**Exercise description**. Your task is to copy the lines of the data below from the line holding "assert (length ps" through the line holding "Lemma status_of_app_l ps", inclusive, exactly and with nothing added.

(Records excerpted from a collection)
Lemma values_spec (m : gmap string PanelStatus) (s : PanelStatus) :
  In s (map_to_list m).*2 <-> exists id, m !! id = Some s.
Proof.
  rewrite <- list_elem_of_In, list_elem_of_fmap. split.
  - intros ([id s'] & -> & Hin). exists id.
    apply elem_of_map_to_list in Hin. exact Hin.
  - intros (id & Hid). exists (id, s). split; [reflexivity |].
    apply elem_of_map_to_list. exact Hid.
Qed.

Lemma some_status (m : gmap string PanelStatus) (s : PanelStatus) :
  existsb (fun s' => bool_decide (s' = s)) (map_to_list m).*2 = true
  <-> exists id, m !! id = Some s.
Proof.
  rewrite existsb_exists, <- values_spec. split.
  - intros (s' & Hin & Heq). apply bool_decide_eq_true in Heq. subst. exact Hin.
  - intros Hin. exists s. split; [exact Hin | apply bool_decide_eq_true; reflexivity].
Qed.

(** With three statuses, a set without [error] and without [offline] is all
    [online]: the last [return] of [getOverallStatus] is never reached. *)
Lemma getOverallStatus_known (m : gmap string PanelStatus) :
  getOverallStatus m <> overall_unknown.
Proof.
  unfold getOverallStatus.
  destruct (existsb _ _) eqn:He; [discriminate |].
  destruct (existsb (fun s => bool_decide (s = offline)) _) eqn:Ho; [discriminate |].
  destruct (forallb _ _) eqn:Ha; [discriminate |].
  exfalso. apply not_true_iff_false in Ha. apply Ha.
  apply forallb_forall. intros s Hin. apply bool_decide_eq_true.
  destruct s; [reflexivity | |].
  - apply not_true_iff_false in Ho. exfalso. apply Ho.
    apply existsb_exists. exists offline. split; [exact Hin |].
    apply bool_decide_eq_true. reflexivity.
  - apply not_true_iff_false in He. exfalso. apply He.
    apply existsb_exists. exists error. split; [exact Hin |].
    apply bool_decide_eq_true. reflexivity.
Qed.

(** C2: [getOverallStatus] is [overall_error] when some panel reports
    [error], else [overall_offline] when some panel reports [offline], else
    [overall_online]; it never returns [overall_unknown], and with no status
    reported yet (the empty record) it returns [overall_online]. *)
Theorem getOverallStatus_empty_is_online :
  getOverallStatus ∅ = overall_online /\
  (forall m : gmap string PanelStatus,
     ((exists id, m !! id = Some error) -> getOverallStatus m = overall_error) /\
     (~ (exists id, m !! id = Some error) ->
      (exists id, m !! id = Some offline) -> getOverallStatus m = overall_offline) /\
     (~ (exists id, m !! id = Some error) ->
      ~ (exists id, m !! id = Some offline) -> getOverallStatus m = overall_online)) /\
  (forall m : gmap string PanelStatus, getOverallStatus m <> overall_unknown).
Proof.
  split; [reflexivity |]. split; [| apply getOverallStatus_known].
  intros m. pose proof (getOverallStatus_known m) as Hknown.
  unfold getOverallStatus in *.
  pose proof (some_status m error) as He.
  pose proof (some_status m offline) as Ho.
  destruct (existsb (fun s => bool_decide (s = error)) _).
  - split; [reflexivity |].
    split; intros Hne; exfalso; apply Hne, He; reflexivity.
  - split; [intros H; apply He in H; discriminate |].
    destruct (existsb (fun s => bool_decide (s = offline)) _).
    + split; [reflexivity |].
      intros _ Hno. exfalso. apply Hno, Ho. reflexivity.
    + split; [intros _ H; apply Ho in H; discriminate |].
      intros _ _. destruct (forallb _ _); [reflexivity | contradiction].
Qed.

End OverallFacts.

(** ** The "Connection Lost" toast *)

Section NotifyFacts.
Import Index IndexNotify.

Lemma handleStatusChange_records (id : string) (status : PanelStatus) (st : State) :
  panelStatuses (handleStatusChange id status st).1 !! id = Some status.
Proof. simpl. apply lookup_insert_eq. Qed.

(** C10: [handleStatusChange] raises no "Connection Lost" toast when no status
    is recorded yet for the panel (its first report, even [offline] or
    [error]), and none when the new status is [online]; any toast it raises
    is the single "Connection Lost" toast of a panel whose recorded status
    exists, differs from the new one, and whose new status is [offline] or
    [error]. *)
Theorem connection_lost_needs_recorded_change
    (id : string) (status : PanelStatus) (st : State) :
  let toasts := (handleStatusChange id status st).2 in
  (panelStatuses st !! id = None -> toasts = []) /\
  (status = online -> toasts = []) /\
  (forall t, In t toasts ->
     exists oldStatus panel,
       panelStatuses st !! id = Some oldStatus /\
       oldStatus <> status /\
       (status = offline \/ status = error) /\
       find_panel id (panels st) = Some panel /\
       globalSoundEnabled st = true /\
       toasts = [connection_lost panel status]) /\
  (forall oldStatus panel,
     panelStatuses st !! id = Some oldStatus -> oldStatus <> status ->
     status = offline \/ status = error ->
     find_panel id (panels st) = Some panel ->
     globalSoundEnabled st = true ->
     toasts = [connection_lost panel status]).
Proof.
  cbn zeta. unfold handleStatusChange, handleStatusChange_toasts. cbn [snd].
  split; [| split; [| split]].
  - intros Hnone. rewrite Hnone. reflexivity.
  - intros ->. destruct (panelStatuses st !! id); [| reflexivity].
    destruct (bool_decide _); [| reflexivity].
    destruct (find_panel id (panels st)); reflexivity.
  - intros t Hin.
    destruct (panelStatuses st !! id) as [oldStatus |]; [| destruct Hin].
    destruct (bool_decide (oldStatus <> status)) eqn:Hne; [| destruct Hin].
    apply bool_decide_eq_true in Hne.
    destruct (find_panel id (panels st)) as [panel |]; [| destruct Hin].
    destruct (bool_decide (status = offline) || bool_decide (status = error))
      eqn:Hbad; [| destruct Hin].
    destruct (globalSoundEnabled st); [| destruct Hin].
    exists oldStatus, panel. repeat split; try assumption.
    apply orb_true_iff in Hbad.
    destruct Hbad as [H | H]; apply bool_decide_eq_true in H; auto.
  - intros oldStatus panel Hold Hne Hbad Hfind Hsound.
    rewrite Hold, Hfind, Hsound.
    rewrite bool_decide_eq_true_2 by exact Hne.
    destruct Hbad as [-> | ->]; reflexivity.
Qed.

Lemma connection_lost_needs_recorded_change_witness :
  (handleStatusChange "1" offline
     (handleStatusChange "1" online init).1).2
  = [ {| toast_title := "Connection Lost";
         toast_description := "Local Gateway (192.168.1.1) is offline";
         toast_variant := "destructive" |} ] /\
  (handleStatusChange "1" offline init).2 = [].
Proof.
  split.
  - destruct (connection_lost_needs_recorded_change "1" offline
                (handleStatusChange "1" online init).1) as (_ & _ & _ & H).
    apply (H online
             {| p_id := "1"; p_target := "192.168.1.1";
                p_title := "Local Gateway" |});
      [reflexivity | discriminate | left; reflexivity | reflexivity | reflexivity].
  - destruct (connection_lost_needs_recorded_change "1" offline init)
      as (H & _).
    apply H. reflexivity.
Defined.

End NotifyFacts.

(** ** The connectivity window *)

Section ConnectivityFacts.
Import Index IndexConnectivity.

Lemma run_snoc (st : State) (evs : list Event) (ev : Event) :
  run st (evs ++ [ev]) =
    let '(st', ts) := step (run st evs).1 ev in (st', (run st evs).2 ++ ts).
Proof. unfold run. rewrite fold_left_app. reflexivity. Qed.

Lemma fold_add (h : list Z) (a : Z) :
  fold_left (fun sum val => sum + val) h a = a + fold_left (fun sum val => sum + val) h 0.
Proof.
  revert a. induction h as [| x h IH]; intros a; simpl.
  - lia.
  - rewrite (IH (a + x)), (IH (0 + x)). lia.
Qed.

...

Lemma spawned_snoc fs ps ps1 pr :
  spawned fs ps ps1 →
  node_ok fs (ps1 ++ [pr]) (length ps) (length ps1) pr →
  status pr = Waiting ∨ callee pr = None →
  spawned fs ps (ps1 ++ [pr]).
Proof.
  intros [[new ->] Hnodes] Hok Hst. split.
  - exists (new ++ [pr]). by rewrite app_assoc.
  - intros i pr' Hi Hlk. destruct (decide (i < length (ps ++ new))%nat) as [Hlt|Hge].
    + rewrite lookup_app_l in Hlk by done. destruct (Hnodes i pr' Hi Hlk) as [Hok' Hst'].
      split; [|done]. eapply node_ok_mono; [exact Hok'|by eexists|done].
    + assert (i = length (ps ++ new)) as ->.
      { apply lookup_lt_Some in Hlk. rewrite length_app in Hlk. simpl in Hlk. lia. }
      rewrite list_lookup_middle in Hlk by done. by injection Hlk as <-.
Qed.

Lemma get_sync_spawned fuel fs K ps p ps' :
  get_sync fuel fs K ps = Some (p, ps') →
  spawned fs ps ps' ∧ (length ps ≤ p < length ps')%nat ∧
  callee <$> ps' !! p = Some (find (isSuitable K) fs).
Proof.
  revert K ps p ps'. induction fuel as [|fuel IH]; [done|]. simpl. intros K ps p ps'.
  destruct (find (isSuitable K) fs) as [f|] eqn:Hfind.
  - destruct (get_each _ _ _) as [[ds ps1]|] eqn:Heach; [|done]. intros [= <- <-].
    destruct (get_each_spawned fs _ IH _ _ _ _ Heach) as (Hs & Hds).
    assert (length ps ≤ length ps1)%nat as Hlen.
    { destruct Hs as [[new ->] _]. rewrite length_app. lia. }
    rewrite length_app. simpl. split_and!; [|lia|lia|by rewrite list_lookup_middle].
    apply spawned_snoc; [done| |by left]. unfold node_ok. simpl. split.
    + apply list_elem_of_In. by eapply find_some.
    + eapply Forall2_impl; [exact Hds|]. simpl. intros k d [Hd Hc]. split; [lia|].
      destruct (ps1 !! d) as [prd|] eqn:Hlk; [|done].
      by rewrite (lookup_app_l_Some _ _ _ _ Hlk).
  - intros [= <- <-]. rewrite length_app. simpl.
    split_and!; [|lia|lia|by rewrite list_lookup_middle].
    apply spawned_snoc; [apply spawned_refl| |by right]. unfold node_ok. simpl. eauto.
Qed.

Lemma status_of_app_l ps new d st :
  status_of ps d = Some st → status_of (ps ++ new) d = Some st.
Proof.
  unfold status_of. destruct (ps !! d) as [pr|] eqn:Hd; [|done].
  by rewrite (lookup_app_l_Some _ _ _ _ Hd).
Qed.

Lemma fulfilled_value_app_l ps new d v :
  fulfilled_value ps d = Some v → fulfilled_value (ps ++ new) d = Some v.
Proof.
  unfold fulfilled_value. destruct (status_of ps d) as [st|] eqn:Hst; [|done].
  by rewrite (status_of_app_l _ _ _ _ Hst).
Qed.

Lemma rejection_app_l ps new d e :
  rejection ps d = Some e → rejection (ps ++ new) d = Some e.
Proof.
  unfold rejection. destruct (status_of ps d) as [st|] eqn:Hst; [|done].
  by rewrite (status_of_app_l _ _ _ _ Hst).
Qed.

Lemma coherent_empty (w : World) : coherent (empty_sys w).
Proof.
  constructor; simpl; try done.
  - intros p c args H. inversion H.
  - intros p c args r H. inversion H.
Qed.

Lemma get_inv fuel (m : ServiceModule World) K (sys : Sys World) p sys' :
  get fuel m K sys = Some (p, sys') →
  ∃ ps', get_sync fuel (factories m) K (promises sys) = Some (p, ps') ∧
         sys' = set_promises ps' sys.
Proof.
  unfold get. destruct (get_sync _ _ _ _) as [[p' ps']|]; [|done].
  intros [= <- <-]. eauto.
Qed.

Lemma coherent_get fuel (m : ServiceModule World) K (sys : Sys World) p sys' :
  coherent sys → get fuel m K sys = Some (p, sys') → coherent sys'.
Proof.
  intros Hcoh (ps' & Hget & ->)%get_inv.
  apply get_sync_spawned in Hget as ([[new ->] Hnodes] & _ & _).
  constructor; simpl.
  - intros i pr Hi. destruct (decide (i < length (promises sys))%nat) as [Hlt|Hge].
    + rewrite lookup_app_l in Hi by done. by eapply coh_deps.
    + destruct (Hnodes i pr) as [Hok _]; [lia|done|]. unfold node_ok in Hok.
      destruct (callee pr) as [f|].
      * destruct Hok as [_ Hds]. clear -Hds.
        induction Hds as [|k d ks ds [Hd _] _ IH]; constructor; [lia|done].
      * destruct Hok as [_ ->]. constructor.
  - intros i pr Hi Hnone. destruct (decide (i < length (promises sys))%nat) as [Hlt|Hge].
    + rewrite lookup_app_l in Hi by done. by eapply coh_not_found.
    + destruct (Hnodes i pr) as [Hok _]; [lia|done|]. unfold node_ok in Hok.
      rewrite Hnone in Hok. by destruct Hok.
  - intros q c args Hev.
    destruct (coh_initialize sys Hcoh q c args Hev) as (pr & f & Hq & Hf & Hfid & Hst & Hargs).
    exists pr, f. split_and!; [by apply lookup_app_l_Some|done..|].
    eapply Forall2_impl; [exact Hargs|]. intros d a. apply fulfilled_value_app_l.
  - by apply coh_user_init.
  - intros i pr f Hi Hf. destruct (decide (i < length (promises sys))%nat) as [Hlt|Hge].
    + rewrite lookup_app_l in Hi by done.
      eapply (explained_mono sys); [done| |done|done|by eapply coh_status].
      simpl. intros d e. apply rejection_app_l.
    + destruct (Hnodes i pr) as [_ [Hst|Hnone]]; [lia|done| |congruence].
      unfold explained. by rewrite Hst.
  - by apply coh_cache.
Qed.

**Task answer**.
    assert (length ps ≤ length ps1)%nat as Hlen.
    { destruct Hs as [[new ->] _]. rewrite length_app. lia. }
    rewrite length_app. simpl. split_and!; [|lia|lia|by rewrite list_lookup_middle].
    apply spawned_snoc; [done| |by left]. unfold node_ok. simpl. split.
    + apply list_elem_of_In. by eapply find_some.
    + eapply Forall2_impl; [exact Hds|]. simpl. intros k d [Hd Hc]. split; [lia|].
      destruct (ps1 !! d) as [prd|] eqn:Hlk; [|done].
      by rewrite (lookup_app_l_Some _ _ _ _ Hlk).
  - intros [= <- <-]. rewrite length_app. simpl.
    split_and!; [|lia|lia|by rewrite list_lookup_middle].
    apply spawned_snoc; [apply spawned_refl| |by right]. unfold node_ok. simpl. eauto.
Qed.

Lemma status_of_app_l ps new d st :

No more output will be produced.